弁護士が教えるウェブサイト作成委託基本契約書の作り方

この記事では、弁護士が、一般的なウェブサイト作成委託基本契約書の作り方をひな形条文つきで解説します。

ウェブサイト作成委託基本契約書を今すぐ準備しないといけない方は必見です。

本記事で紹介する文書はKIYACで簡単に作ることができます。

目次

ウェブサイト作成委託基本契約書とは

各条項の解説をする前に、そもそもウェブサイト作成委託基本契約書とはどのような役割をする契約書なのでしょうか。

ウェブ制作の世界では、さまざまな仕事が「業務委託」で行われています。アウトソースという言葉が使われることもありますが意味は同じです。

そして、業務委託やアウトソースは、契約書がなくても法的には有効に成立します。

その意味で、ウェブサイト作成委託に関する契約書は「法的に必ず作らなければいけないもの」ではありません(なお、ギグワーカー・フリーランス保護の目的で、契約書やそれに準じる書面の作成義務を委託者に課す法律の制定が議論されていますが、ここではこれ以上は触れません。)。

しかし、契約書がないと、何の仕事を発注・受注したのか、納期はいつなのか、代金はいくらなのか、契約はどういった場合に解除できるのか、契約期間はどうなっているのか、といった、ありとあらゆることが「言った言わない」といった水掛け論になってしまい、非常にリスクが高いです。
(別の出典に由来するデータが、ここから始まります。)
(* ===== verification/DevWait.v ===== *)
(** * Driver data under a wait queue's lock

    The input core, the tty and the work queue guard their data with the lock of the
    wait queue their readers sleep on: they take it, change the data, wake one reader
    and release it.  [posted] says what such a section does. *)

From S2P Require Import Prelude LinkedList PhysMem Switch KState Sched SchedCore WaitQueue Devices.

Section wait.
Context {H : Type} `{KAlloc H}.
Abbreviation K := (M (kernel (memory H))).

(** [wait_queue_lock_irqsave(queue, &flags)], and the value of [flags] after it. *)
Definition wait_lock (queue : Z) : K Z := f ← wait_queue_lock_irqsave queue true; deref (fun _ => f).
End wait.

Section theory.
Context {H : Type} `{KAlloc H}.
Implicit Types (k : kernel (memory H)) (Q : gmap Z (list Z)) (l : list Z).

(** The wait queues hold the threads [Q] says, are not locked, and every thread on one
    of them is blocked. *)
Record wq_inv k Q : Prop := {
  wi_waits : waits k Q;
  wi_unlocked : unlocked k Q;
  wi_blocked : forall q l t x, Q !! q = Some l -> t ∈ l -> threads k !! t = Some x -> blocked x
}.

Lemma wait_lock_run k Q q l :
  wq_inv k Q -> Q !! q = Some l -> wait_lock q k = Ret (rflags k) (enter (QueueLock q) k).
Proof.
  intros I Hq. destruct (wt_queue _ _ (wi_waits _ _ I) q l Hq) as (Hq0 & _).
  unfold wait_lock, wait_queue_lock_irqsave. rewrite bool_decide_eq_false_2 by done. cbn [orb negb].
  mred. by mrun (spin_lock_run k (QueueLock q) (proj2 (wi_unlocked _ _ I) q ltac:(by eexists))).
Qed.

(** Releasing the lock after changes to the drivers' data, the threads and the queues. *)
Lemma wait_unlock_run k Q q l k2 :
  wq_inv k Q -> Q !! q = Some l ->
  k2 = (enter (QueueLock q) k) <| kheap := kheap k2 |> <| threads := threads k2 |> <| queues := queues k2 |> ->
  wait_queue_unlock_irqrestore q (rflags k) k2 =
  Ret tt (k <| kheap := kheap k2 |> <| threads := threads k2 |> <| queues := queues k2 |>).
Proof.
  intros I Hq Ek. destruct (wt_queue _ _ (wi_waits _ _ I) q l Hq) as (Hq0 & _).
  destruct (wi_unlocked _ _ I) as [Hd Hl].
  unfold wait_queue_unlock_irqrestore. rewrite bool_decide_eq_false_2 by done.
  rewrite (unlock_after k (QueueLock q) k2); [|by apply Hl; eexists|done|by rewrite Ek|by rewrite Ek|by rewrite Ek].
  rewrite Ek. by destruct k.
Qed.

Lemma wq_inv_same k k' Q :
  wq_inv k Q -> threads k' = threads k -> queues k' = queues k -> locks k' = locks k ->
  spinlock_depth k' = spinlock_depth k -> wq_inv k' Q.
Proof.
  intros [W [Ud Ul] B] Et Eq El Ed. split; [by apply (waits_same k)|split; [by rewrite Ed|by rewrite El]|by rewrite Et].
Qed.

Lemma wq_inv_with_devs f k Q : wq_inv k Q -> wq_inv (with_devs f k) Q.
Proof. intros I. by apply (wq_inv_same k). Qed.

Lemma bind_wait_lock {A} k Q q l (c : Z -> M (kernel (memory H)) A) :
  wq_inv k Q -> Q !! q = Some l -> (f ← wait_lock q; c f) k = c (rflags k) (enter (QueueLock q) k).
Proof. intros I Hq. apply bind_run. by apply (wait_lock_run k Q q l). Qed.

(** A section that changed the drivers' data only. *)
Lemma bind_wait_unlock {A} k Q q l f (c : unit -> M (kernel (memory H)) A) :
  wq_inv k Q -> Q !! q = Some l ->
  (x ← wait_queue_unlock_irqrestore q (rflags k); c x) (with_devs f (enter (QueueLock q) k)) = c tt (with_devs f k).
Proof.
  intros I Hq. apply bind_run. rewrite (wait_unlock_run k Q q l) by done. by destruct k.
Qed.

Lemma bind_wait_unlock_id {A} k Q q l (c : unit -> M (kernel (memory H)) A) :
  wq_inv k Q -> Q !! q = Some l ->
  (x ← wait_queue_unlock_irqrestore q (rflags k); c x) (enter (QueueLock q) k) = c tt k.
Proof.
  intros I Hq. apply bind_run. rewrite (wait_unlock_run k Q q l) by done. by destruct k.
Qed.

(** A thread taken off its queue and made ready. *)
Definition roused (x : thread) : thread :=
  x <| wait_next := 0 |> <| wait_queue := 0 |> <| state := THREAD_READY |> <| wake_tick := 0 |>.

(** [f] was applied to the drivers' data and the oldest waiter of [q] was woken. *)
Record posted k Q (q : Z) (l : list Z) (f : devices -> devices) k' : Prop := {
  po_heap : kheap k' = (kheap k) <| devs ::= f |>;
  po_inv : wq_inv k' (<[q := List.tl l]> Q);
  po_threads : forall t, threads k' !! t =
    if bool_decide (hd_error l = Some t) then roused <$> threads k !! t else threads k !! t;
  po_frame : k' = k <| kheap := kheap k' |> <| threads := threads k' |> <| queues := queues k' |>
}.

Lemma post_run k Q q l f :
  wq_inv k Q -> Q !! q = Some l ->
  exists k', (wait_queue_wake_one_locked q ;; wait_queue_unlock_irqrestore q (rflags k))
               (with_devs f (enter (QueueLock q) k)) = Ret tt k' /\ posted k Q q l f k'.
Proof.
  intros I Hq. set (k1 := with_devs f (enter (QueueLock q) k)).
  destruct I as [W U B]. assert (I : wq_inv k Q) by by split. destruct U as [Ud Ul].
  assert (W1 : waits k1 Q) by by apply (waits_same k).
  pose proof (wake_one_locked_run k1 Q q l W1 Hq) as Hrun. destruct l as [|t rest].
  - eexists. split; [mrun Hrun; apply (wait_unlock_run k Q q [] k1); done|].
    split; [done| |done|done]. rewrite (insert_id Q) by done. by apply (wq_inv_same k).
  - assert (Hx : exists x, threads k !! t = Some x /\ wait_queue x = q) by (apply (wt_member _ _ W q _ t Hq); left).
    destruct Hx as (x & Hx & _).
    destruct (Hrun x Hx ltac:(apply (B q _ t x Hq); [left|done])) as (k2 & E & W2 & Hx2 & Ho & Ek).
    pose proof (wt_queue _ _ W q _ Hq) as (_ & w & _ & Hrep).
    pose proof (queue_rep_NoDup _ _ _ _ Hrep) as Hnd. apply NoDup_cons in Hnd as [Hnin _].
    eexists. split; [mrun E; apply (wait_unlock_run k Q q (t :: rest) k2); [done|done|by rewrite Ek]|].
    assert (Hthr : forall y, threads k2 !! y =
      if bool_decide (hd_error (t :: rest) = Some y) then roused <$> threads k !! y else threads k !! y).
    { intros y. destruct (decide (y = t)) as [->|Hy].
      - by rewrite bool_decide_eq_true_2, Hx2, Hx by done.
      - rewrite bool_decide_eq_false_2 by (simpl; congruence). by rewrite Ho. }
    assert (Hh : kheap k2 = (kheap k) <| devs ::= f |>) by by rewrite Ek.
    split; [exact Hh| |exact Hthr|done]. simpl List.tl. split.
    + by apply (waits_same k2).
    + split; [done|]. simpl. intros q' [l' Hl']. apply Ul.
      destruct (decide (q' = q)) as [->|Hne]; [by eexists|]. rewrite lookup_insert_ne in Hl' by done. by eexists.
    + intros q' l' y z Hq' Hin. simpl. rewrite Hthr. intros Hz.
      destruct (decide (y = t)) as [->|Hyt].
      * exfalso. destruct (decide (q' = q)) as [->|Hne].
        { rewrite lookup_insert_eq in Hq'. by injection Hq' as <-. }
        rewrite lookup_insert_ne in Hq' by done.
        apply (wt_member _ _ W q' l' t Hq') in Hin as (x' & Hx' & E').
        assert (Ht : t ∈ t :: rest) by left. apply (wt_member _ _ W q _ t Hq) in Ht as (x'' & Hx'' & E''). congruence.
      * rewrite bool_decide_eq_false_2 in Hz by (simpl; congruence).
        destruct (decide (q' = q)) as [->|Hne].
        { rewrite lookup_insert_eq in Hq'. injection Hq' as <-. apply (B q _ y z Hq); [by right|done]. }
        rewrite lookup_insert_ne in Hq' by done. by apply (B q' l' y z).
Qed.

(** ** Steps of the drivers

    What a driver does between two context switches: it changes the drivers' data and
    wakes threads that wait on its queues. *)
Record drives k Q k' Q' : Prop := {
  dr_wq : wq_inv k' Q';
  dr_dom : forall q, is_Some (Q !! q) -> is_Some (Q' !! q);
  dr_idle : forall t x, threads k !! t = Some x -> wait_queue x = 0 -> threads k' !! t = Some x;
  dr_heap : heap_part (kheap k') = heap_part (kheap k);
  dr_frame : k' = k <| kheap := kheap k' |> <| threads := threads k' |> <| queues := queues k' |>
}.

Lemma drives_with_devs f k Q : wq_inv k Q -> drives k Q (with_devs f k) Q.
Proof. intros I. split; [by apply wq_inv_with_devs|done|done|done|by destruct k]. Qed.

Lemma drives_refl k Q : wq_inv k Q -> drives k Q k Q.
Proof. intros I. split; [done|done|done|done|by destruct k]. Qed.

Lemma drives_trans k1 Q1 k2 Q2 k3 Q3 : drives k1 Q1 k2 Q2 -> drives k2 Q2 k3 Q3 -> drives k1 Q1 k3 Q3.
Proof.
  intros [W1 D1 I1 H1 F1] [W2 D2 I2 H2 F2]. split; [done|by eauto|by eauto|congruence|].
  rewrite F2, F1. by destruct k1.
Qed.

Lemma drives_posted k Q q l f k' :
  wq_inv k Q -> Q !! q = Some l -> posted k Q q l f k' -> drives k Q k' (<[q := List.tl l]> Q).
Proof.
  intros [W U B] Hq P. split; [apply P| | | |apply P].
  - intros q' Hs. destruct (decide (q' = q)) as [->|Hne]; [rewrite lookup_insert_eq; by eexists|by rewrite lookup_insert_ne].
  - intros t x Hx Hwq. rewrite (po_threads _ _ _ _ _ _ P t), bool_decide_eq_false_2; [done|].
    intros Hh. destruct l as [|t' l]; [done|]. injection Hh as ->.
    assert (Hin : t ∈ t :: l) by left. apply (wt_member _ _ W q _ t Hq) in Hin as (x' & Hx' & E).
    destruct (wt_queue _ _ W q _ Hq) as (Hq0 & _). congruence.
  - by rewrite (po_heap _ _ _ _ _ _ P).
Qed.

Lemma drives_may_block k Q k' Q' t x : drives k Q k' Q' -> may_block k t x -> may_block k' t x.
Proof.
  intros [_ _ Hi _ F] [Hc Hx Hs Hw Hsl Hd Hirq].
  split; [rewrite F; done|by apply Hi|done|done|rewrite F; done|rewrite F; done|rewrite F; done].
Qed.

Lemma drives_locks k Q k' Q' : drives k Q k' Q' -> locks k' = locks k.
Proof. intros [_ _ _ _ F]. by rewrite F. Qed.

(** ** Waiting for a condition on the drivers' data *)

Lemma wait_dev_now k Q q l t x (c : devices -> Z) n others :
  wq_inv k Q -> Q !! q = Some l -> may_block k t x -> c (devs (kheap k)) <> 0 ->
  wait_queue_wait (S n) others q (Some (dev c)) k = Ret 0 k.
Proof.
  intros [W U _] Hq Hb Hc. by apply (wait_now_run (fun k => c (devs (kheap k))) q k Q l t x).
Qed.

Lemma wait_dev_later k Q q l t x (c : devices -> Z) :
  wq_inv k Q -> Q !! q = Some l -> may_block k t x -> c (devs (kheap k)) = 0 ->
  exists k1, registered k Q q l t THREAD_WAITING 0 k1 /\
    forall others k2 Q2 l2, sched_yield others k1 = Ret tt k2 -> wq_inv k2 Q2 -> Q2 !! q = Some l2 ->
      current_thread k2 = t -> is_Some (threads k2 !! t) -> c (devs (kheap k2)) <> 0 ->
      exists k3 l3, wq_inv k3 (<[q := l3]> Q2) /\ (t ∉ l3) /\
        k3 = k2 <| threads := threads k3 |> <| queues := queues k3 |> /\
        forall n, wait_queue_wait (S (S n)) others q (Some (dev c)) k = Ret 0 k3.
Proof.
  intros [W U _] Hq Hb Hc.
  destruct (wait_later_run (fun k => c (devs (kheap k))) q k Q l t x W U Hq Hb) as (k1 & R & Hl).
  { intros Hh. by apply Hh. }
  exists k1. split; [done|]. intros others k2 Q2 l2 Ey [W2 U2 B2] Hq2 Hcur Hx2 Hc2.
  destruct (Hl others k2 Q2 l2 Ey W2 U2 Hq2 Hcur Hx2) as (k3 & l3 & W3 & [Ud3 Ul3] & Hn & Hsub & Ho & Ek3 & Hret).
  exists k3, l3. split_and!; [|done|done|].
  - split; [done|split; [done|]|].
    + intros q' [l' Hl']. apply Ul3. destruct (decide (q' = q)) as [->|]; [by eexists|].
      rewrite lookup_insert_ne in Hl' by done. by eexists.
    + intros q' l' u z Hq' Hin Hz. specialize (Ho u). destruct (threads k2 !! u) as [z0|] eqn:Hz0; [|congruence].
      destruct Ho as (z' & Hz' & Hs). assert (z' = z) as -> by congruence.
      assert (Hb0 : blocked z0).
      { destruct (decide (q' = q)) as [->|].
        - rewrite lookup_insert_eq in Hq'. injection Hq' as <-. apply (B2 q l2 u z0 Hq2); [by apply Hsub|done].
        - rewrite lookup_insert_ne in Hq' by done. by apply (B2 q' l' u z0). }
      unfold blocked in *. rewrite Hs. done.
  - apply Hret. unfold holds. simpl. by rewrite Ek3.
Qed.
End theory.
特に高額の案件で契約書がないと、トラブルになったときに致命的です。

そこで、トラブルが起きたときにも万全の対応ができるように、ウェブサイト制作に関しても業務委託契約書を準備することが強く推奨されます。

他方でウェブサイトの制作では細々とした依頼を多数請ける可能性もあるため、はじめにクライアントとの間で「基本契約」を締結しておき後日個別の案件でトラブルになった時には基本契約書に立ち戻って協議する、という形をとることがあります。

今回は基本契約書としての機能をもったひな形をご紹介します。

各条項の解説

代金と支払い期日

はじめに受託者にとって最も重要なのは、ウェブサイト制作の代金がいくらか、そしてそれがいつ支払われるか、ということです。

見積書だけで案件を進めてしまった場合、「その金額では合意していない」と主張される可能性が排斥できませんので、特に契約書を作成する意義が大きい部分になります。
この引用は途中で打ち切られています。